(Stored data entries)
■ ■ ■ ■

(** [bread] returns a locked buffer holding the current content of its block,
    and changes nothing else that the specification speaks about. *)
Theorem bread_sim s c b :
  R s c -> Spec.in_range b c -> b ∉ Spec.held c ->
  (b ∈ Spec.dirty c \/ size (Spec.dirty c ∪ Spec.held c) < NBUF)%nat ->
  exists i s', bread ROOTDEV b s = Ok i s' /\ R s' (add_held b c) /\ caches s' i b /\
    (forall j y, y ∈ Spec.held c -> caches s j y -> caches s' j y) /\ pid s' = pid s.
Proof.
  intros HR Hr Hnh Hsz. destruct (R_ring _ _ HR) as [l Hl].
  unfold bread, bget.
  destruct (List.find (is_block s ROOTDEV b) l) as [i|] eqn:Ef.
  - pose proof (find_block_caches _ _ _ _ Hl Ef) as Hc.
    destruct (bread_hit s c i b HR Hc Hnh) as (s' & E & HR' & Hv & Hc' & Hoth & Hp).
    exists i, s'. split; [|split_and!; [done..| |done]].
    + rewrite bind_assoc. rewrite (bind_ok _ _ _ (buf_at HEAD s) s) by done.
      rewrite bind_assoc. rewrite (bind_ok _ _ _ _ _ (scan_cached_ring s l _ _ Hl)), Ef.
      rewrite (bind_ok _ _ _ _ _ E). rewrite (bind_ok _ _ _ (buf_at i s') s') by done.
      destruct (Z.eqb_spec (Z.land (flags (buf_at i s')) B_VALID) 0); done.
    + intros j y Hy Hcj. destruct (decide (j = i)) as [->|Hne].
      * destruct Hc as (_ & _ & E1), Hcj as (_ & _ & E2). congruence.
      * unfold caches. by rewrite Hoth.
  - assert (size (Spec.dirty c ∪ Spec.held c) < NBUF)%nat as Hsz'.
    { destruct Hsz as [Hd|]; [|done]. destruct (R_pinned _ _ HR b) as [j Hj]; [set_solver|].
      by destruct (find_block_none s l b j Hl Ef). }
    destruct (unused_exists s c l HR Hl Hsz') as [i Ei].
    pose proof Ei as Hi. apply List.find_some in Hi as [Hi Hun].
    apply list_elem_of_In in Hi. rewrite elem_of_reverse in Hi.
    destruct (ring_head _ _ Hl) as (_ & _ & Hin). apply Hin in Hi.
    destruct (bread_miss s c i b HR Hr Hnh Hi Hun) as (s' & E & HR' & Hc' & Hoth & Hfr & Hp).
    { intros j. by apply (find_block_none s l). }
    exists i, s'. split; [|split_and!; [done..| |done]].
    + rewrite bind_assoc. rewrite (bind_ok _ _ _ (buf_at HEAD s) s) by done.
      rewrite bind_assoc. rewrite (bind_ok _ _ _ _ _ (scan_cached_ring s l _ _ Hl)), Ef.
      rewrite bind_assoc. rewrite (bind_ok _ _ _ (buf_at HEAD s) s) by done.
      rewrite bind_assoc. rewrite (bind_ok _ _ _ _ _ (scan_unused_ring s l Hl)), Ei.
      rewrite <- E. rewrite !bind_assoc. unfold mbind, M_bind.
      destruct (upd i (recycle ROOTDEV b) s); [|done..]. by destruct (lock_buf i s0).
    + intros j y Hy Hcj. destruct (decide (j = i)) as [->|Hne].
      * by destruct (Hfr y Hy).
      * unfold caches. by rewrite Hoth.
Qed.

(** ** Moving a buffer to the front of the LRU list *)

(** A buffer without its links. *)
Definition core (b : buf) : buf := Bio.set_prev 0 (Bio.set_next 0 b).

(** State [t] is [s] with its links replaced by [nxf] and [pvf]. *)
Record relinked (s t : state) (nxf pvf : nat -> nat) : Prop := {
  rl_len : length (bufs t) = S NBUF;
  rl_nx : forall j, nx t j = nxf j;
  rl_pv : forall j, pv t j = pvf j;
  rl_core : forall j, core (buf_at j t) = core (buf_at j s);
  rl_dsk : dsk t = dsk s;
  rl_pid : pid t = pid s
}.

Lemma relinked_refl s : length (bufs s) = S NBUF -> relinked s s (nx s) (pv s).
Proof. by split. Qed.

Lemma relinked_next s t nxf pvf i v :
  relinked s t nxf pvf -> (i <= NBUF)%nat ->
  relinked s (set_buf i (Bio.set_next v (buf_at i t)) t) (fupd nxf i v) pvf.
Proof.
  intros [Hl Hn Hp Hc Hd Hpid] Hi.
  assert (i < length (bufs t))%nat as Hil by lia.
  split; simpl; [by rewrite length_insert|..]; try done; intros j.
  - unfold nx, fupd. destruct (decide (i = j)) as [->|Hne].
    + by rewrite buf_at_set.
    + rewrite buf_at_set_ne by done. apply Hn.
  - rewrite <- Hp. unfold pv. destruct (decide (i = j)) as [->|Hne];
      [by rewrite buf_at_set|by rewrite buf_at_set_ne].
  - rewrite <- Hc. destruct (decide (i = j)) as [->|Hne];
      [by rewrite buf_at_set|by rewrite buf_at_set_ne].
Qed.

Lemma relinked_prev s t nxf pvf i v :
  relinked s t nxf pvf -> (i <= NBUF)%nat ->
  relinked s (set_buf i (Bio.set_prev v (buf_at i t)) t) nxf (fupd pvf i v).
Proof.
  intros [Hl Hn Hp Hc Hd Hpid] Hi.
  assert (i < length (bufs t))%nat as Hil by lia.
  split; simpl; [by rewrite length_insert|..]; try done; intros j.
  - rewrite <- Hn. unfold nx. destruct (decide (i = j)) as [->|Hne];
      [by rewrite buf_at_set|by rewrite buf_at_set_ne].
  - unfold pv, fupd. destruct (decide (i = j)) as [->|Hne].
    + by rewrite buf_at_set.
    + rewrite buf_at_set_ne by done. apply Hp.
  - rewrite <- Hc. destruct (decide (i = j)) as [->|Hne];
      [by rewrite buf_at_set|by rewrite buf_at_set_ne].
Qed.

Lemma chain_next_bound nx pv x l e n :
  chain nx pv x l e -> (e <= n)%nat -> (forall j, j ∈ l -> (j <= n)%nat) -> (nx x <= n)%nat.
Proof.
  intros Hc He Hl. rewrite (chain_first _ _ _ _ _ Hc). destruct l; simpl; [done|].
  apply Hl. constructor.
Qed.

■ ■ ■ ■

▸ **TRY IT**
Find every line of the data above that holds the word "size", then state how many there are and nothing else.

▸ **EXERCISE OUTPUT**
2